# AIM OF THE TASK
For every line in the data below that contains "bufsz", copy the line.

Start of STUDY MATERIAL

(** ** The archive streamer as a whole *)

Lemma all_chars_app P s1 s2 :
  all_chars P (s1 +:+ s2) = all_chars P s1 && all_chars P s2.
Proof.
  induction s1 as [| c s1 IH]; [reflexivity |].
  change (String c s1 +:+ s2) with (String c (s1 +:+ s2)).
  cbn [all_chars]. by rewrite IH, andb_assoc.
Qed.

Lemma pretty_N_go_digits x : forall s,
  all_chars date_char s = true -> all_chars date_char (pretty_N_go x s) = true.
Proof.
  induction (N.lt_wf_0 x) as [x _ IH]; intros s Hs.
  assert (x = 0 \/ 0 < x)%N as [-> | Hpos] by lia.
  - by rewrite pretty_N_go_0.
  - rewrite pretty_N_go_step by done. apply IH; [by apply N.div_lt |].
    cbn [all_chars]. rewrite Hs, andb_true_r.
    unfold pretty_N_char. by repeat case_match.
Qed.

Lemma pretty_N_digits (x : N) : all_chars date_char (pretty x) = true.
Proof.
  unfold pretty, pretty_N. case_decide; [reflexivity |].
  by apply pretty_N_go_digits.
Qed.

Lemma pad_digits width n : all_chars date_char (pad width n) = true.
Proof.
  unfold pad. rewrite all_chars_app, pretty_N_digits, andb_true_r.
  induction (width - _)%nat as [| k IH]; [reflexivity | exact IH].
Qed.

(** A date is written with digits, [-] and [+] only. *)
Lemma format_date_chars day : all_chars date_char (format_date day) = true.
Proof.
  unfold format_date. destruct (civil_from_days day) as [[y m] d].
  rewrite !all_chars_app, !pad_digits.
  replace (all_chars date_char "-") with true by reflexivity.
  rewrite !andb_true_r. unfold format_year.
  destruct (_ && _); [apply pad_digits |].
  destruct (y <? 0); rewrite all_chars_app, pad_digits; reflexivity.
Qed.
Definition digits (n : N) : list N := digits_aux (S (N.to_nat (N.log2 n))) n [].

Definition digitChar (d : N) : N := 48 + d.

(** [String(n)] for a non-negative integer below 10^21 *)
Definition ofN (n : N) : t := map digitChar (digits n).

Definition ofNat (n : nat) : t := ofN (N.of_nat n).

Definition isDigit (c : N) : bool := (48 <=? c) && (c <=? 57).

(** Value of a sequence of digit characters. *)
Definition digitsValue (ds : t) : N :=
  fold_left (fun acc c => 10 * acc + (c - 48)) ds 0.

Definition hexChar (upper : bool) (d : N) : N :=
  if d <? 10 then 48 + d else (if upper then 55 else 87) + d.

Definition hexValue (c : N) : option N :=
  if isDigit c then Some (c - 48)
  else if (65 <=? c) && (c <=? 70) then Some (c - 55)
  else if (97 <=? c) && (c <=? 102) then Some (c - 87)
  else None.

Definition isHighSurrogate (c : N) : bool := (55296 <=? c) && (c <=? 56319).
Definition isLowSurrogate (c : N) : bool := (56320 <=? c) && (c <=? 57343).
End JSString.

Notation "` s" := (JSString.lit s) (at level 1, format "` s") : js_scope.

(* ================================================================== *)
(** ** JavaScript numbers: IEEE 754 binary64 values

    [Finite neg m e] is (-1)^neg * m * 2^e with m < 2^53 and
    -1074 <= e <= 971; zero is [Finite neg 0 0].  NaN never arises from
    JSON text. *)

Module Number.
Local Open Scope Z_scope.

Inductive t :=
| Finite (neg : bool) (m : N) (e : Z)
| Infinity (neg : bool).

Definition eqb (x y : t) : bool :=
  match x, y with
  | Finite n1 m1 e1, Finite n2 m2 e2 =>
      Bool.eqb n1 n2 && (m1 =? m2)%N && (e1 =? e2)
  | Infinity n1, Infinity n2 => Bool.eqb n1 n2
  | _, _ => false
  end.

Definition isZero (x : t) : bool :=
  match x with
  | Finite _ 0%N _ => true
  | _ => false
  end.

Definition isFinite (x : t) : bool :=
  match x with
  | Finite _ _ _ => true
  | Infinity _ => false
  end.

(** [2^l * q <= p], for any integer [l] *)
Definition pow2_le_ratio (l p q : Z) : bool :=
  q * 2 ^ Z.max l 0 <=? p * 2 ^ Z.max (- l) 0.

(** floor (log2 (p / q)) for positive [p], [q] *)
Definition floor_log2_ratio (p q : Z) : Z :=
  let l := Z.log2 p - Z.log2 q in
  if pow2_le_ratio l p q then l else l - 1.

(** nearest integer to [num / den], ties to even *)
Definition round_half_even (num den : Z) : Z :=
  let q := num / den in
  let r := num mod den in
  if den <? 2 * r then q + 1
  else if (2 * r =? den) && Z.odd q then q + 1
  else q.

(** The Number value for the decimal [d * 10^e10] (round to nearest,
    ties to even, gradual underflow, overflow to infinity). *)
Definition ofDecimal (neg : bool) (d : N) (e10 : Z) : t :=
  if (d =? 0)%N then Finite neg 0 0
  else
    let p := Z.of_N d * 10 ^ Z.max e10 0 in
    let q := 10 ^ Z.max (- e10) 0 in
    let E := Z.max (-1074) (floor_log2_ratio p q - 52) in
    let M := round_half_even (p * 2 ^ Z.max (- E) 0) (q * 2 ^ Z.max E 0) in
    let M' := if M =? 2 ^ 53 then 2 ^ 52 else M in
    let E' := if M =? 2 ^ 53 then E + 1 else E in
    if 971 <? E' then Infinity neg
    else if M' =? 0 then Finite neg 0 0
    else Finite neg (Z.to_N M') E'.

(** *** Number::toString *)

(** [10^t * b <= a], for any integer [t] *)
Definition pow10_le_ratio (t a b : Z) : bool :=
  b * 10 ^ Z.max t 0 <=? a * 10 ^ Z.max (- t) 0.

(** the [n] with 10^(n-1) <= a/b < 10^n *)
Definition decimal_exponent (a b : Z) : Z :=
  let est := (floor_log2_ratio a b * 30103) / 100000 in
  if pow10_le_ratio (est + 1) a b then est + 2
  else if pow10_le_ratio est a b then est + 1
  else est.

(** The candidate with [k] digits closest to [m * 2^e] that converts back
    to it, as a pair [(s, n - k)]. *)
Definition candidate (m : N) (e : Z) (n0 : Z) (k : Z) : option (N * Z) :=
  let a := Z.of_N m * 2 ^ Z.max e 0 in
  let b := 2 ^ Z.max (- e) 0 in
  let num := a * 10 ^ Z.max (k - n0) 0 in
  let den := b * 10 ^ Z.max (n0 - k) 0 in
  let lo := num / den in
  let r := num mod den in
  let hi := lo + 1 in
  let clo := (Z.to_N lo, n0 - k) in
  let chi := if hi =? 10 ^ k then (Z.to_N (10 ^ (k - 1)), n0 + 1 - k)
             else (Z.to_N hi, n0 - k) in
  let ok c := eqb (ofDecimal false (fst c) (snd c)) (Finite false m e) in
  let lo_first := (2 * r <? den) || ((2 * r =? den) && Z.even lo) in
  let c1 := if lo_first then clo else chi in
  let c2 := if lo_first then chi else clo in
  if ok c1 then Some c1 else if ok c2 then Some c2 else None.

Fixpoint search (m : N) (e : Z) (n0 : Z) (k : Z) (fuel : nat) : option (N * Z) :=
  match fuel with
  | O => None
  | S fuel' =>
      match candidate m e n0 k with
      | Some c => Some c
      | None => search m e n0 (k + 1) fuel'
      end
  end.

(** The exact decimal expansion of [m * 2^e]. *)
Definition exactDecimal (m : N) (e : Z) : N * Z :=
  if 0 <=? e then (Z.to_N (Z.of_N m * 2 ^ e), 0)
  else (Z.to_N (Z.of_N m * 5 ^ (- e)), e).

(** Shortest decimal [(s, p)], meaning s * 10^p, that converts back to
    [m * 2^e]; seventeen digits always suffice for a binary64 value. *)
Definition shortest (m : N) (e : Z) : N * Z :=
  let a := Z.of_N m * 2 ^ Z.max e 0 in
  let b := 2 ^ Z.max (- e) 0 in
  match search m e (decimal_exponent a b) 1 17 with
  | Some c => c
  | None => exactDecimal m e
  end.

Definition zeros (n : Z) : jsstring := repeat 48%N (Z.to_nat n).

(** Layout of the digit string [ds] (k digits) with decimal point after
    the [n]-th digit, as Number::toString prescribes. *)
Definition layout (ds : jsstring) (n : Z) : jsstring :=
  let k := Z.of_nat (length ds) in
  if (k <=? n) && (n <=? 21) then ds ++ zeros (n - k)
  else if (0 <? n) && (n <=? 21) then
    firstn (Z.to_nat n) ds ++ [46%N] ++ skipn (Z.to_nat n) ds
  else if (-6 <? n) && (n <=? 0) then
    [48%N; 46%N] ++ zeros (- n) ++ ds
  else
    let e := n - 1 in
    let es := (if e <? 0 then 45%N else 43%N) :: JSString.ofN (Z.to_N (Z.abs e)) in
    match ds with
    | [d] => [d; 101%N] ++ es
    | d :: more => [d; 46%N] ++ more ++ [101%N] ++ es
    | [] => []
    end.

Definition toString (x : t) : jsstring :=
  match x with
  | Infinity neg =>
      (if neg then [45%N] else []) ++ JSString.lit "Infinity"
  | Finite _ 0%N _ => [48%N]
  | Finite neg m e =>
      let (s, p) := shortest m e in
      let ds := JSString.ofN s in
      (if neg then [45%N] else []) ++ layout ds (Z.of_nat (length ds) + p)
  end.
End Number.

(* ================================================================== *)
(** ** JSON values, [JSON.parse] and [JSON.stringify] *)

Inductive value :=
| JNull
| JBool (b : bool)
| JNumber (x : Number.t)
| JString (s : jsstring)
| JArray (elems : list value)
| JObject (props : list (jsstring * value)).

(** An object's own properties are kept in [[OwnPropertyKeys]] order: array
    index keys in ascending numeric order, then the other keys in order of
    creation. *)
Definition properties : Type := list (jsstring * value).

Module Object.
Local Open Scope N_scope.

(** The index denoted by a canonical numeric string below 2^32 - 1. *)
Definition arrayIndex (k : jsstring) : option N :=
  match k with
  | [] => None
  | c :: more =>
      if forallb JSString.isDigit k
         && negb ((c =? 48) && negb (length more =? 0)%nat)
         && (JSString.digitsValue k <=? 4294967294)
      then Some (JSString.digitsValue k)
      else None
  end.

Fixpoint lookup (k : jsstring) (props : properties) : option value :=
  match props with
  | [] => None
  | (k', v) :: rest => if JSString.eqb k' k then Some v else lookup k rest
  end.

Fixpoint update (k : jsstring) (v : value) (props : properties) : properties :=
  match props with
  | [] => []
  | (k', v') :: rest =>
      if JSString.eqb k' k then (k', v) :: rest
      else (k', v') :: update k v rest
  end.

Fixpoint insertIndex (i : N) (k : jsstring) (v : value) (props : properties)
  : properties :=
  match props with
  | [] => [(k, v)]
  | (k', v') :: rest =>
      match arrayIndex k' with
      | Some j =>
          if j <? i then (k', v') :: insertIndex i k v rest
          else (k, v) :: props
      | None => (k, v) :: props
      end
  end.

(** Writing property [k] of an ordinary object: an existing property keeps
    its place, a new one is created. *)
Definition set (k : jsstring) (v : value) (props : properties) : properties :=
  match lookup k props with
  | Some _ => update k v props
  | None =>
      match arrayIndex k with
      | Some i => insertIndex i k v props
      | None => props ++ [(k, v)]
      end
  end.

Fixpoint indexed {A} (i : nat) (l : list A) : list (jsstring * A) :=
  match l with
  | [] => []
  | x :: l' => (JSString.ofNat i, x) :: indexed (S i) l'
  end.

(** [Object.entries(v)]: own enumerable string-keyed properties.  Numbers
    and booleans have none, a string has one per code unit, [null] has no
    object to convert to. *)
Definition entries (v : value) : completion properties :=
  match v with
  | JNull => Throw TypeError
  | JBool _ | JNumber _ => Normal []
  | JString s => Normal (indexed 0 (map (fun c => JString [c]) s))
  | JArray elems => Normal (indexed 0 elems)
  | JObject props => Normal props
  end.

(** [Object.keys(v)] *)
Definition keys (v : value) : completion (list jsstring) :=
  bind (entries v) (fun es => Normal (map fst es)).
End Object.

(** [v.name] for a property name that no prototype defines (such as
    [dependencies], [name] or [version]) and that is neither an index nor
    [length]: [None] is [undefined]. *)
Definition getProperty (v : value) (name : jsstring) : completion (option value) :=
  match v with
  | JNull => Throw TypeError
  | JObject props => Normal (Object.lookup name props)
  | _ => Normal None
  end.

End of STUDY MATERIAL
Start of STUDY MATERIAL

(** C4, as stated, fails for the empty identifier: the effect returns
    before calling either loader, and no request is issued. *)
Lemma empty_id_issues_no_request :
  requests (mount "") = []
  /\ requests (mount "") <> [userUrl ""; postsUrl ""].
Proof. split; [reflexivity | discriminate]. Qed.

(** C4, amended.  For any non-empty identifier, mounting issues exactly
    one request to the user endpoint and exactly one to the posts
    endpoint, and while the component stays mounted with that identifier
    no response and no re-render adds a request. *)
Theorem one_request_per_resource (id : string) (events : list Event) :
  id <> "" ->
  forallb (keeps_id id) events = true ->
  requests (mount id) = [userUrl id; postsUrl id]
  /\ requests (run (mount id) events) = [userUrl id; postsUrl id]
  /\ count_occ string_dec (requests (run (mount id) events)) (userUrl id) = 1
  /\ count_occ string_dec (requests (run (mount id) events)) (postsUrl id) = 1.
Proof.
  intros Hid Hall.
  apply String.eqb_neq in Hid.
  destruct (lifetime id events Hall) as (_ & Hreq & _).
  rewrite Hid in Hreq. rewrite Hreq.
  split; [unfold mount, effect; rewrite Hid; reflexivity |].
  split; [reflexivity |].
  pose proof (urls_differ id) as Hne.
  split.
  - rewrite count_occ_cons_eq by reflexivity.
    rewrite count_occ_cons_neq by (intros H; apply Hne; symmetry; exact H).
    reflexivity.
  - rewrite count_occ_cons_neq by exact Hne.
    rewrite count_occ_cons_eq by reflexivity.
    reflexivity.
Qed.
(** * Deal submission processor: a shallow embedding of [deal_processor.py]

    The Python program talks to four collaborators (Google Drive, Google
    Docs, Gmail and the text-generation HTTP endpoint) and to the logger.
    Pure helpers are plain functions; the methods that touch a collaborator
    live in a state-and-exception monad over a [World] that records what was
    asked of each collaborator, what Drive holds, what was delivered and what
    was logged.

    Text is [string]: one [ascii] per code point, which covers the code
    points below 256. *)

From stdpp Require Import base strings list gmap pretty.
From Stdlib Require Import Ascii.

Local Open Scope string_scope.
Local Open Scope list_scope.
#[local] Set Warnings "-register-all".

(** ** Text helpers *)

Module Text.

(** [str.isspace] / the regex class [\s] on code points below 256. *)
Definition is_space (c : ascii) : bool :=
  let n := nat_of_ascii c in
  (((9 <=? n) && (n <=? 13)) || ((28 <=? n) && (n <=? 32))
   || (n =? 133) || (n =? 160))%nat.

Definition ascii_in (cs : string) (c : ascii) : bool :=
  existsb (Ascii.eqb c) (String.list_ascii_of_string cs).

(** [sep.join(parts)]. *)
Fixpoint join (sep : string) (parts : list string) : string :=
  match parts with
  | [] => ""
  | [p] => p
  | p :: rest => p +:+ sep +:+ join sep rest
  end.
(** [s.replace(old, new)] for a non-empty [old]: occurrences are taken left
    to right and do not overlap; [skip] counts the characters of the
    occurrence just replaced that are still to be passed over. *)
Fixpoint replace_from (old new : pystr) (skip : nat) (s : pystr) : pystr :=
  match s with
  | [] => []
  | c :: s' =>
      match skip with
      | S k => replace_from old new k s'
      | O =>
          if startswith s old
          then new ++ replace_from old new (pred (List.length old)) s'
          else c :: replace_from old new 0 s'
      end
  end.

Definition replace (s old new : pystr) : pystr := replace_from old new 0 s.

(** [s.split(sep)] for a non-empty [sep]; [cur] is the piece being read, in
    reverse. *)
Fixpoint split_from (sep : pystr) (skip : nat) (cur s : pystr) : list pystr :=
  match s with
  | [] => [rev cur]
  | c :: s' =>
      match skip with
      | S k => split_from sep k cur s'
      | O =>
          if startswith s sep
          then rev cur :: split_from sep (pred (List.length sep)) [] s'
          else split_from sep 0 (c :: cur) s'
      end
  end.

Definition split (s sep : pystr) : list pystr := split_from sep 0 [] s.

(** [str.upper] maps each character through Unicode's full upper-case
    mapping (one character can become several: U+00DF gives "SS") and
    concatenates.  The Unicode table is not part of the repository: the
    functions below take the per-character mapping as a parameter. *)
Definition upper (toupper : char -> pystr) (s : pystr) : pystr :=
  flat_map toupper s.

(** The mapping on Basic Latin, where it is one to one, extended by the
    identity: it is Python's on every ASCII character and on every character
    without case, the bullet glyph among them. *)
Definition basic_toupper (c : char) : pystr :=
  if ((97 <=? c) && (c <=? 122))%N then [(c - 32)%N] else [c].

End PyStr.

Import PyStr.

End of STUDY MATERIAL
Start of STUDY MATERIAL

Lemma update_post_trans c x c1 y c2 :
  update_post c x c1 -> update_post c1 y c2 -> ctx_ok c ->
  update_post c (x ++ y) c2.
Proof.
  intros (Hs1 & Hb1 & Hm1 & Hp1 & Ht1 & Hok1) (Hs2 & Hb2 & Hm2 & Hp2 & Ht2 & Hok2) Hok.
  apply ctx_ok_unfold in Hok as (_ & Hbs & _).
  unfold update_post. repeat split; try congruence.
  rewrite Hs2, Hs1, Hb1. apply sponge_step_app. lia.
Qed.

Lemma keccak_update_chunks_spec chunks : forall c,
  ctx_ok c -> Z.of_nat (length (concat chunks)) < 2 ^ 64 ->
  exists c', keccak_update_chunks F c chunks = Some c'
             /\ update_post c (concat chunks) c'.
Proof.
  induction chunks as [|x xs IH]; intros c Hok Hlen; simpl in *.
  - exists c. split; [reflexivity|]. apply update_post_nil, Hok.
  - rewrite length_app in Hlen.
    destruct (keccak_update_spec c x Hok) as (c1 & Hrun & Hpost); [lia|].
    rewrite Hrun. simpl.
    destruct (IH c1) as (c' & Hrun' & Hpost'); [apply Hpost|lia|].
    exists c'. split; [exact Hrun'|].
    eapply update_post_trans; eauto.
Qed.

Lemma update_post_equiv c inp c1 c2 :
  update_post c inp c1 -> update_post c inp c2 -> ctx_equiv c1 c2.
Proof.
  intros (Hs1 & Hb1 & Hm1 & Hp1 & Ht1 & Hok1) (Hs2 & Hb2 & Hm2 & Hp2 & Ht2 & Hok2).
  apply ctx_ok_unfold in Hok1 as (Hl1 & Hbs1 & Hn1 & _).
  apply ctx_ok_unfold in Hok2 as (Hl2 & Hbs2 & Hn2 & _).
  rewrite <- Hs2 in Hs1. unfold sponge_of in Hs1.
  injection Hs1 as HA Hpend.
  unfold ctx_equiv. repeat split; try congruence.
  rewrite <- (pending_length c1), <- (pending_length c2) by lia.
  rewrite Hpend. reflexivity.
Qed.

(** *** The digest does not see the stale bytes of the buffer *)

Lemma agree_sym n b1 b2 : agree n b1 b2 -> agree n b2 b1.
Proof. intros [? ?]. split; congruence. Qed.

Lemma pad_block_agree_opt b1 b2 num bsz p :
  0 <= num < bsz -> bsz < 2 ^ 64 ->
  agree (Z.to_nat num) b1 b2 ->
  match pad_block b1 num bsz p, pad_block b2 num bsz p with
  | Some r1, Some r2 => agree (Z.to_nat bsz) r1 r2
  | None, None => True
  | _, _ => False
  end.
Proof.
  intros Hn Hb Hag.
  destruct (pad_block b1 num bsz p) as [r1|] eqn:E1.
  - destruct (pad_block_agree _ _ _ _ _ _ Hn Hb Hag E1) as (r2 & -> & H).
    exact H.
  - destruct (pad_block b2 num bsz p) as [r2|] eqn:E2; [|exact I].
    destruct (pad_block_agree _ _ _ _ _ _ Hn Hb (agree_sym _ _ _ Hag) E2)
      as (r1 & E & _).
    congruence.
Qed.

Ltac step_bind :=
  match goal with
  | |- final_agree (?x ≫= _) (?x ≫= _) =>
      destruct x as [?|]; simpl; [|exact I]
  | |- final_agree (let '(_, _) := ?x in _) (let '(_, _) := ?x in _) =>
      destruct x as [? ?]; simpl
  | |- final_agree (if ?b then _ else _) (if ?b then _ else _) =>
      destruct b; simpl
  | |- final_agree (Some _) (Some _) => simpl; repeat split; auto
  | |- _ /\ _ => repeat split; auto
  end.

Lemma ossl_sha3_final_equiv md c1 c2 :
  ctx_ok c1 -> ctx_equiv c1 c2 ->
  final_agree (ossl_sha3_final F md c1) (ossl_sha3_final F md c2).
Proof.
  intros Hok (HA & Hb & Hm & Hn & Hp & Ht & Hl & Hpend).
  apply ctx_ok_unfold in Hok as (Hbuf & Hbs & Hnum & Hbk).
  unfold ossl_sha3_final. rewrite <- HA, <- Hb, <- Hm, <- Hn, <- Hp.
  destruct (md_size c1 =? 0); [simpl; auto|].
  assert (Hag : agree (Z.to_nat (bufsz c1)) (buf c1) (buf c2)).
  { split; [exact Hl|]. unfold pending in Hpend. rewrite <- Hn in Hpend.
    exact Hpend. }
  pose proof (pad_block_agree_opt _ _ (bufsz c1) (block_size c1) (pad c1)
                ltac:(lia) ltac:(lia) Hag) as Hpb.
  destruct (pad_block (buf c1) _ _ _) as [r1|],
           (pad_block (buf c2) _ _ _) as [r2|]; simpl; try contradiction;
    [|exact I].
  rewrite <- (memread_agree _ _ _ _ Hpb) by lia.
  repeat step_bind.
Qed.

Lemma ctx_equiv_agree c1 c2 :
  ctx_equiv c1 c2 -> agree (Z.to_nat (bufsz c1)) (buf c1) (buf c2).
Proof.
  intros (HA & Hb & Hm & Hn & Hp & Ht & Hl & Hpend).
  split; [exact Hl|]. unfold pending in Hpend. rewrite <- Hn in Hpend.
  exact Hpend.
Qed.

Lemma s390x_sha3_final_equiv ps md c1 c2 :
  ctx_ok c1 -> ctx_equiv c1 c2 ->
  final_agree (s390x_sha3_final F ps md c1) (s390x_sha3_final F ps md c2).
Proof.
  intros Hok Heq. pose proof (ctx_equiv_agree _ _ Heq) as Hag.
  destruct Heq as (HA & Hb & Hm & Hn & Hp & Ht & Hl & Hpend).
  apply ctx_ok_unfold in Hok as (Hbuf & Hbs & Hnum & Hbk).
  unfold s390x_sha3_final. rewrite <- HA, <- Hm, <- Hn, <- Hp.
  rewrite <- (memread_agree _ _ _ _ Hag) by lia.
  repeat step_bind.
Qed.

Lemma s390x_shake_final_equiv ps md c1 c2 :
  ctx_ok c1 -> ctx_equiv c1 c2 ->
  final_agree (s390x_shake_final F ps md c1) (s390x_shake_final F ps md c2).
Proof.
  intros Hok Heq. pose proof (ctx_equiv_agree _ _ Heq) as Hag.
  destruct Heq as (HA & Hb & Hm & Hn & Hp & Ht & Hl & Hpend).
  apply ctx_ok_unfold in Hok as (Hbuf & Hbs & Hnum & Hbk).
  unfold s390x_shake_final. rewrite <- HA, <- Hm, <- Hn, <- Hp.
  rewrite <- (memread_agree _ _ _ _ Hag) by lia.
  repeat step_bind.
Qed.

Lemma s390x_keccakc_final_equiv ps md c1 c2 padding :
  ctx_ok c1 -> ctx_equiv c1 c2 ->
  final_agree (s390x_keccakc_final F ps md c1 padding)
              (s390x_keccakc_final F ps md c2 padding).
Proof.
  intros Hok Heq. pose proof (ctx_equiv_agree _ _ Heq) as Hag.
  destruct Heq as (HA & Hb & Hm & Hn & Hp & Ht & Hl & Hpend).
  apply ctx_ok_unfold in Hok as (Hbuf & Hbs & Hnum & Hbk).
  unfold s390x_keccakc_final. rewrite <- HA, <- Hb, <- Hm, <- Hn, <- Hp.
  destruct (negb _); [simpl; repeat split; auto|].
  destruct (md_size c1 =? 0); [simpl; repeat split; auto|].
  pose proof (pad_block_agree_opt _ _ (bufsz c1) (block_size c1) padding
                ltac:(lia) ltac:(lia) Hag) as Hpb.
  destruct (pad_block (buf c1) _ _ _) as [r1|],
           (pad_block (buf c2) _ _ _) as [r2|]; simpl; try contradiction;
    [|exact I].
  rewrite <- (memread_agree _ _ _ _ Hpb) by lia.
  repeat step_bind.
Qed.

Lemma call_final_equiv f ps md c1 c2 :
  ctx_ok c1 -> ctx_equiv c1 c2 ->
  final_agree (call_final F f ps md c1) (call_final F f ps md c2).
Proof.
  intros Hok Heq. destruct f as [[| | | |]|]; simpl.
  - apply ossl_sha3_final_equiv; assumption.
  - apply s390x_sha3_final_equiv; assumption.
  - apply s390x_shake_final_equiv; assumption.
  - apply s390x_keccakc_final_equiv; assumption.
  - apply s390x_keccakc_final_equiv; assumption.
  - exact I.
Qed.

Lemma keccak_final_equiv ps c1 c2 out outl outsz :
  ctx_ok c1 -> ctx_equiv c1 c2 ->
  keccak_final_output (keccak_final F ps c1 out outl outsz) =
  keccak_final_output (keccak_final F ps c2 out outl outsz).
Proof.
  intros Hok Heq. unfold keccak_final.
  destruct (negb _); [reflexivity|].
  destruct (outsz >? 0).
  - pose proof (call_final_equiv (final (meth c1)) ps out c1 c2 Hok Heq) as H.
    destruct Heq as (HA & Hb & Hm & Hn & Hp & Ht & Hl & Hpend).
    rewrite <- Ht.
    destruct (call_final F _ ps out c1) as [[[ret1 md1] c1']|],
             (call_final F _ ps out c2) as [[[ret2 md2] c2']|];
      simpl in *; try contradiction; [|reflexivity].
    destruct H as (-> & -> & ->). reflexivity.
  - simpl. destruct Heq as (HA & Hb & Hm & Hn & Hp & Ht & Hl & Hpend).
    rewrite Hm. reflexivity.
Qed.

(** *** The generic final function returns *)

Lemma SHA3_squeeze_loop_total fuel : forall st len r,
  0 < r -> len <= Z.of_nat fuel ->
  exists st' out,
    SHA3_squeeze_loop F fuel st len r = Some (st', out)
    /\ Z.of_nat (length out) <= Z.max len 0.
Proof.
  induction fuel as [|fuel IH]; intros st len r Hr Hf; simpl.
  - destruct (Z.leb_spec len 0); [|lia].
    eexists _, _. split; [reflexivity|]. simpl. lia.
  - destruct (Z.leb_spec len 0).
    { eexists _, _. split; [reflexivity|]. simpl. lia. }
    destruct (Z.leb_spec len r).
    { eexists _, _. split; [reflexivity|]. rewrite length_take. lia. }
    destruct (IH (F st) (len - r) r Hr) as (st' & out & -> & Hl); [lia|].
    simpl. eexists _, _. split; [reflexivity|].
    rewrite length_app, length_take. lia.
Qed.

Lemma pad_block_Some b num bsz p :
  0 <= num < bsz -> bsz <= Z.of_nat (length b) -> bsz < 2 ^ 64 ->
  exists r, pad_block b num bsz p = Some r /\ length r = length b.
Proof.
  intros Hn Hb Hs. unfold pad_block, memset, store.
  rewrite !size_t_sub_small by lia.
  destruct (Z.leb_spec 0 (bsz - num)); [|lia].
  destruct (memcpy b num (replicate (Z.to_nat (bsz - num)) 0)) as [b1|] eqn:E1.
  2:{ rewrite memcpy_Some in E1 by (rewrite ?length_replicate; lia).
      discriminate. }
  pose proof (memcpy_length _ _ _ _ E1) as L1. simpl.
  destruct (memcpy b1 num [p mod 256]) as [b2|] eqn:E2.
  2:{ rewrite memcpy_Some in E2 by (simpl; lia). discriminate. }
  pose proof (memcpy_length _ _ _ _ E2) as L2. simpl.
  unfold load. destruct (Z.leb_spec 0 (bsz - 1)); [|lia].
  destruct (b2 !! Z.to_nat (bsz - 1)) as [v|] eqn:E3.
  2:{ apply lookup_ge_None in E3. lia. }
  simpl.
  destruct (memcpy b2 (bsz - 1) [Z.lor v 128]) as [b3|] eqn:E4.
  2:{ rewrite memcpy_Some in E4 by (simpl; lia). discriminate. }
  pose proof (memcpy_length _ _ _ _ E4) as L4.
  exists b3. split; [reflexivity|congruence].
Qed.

End of STUDY MATERIAL

# EXERCISE RESULT
  assert (Hag : agree (Z.to_nat (bufsz c1)) (buf c1) (buf c2)).
  pose proof (pad_block_agree_opt _ _ (bufsz c1) (block_size c1) (pad c1)
  ctx_equiv c1 c2 -> agree (Z.to_nat (bufsz c1)) (buf c1) (buf c2).
  pose proof (pad_block_agree_opt _ _ (bufsz c1) (block_size c1) padding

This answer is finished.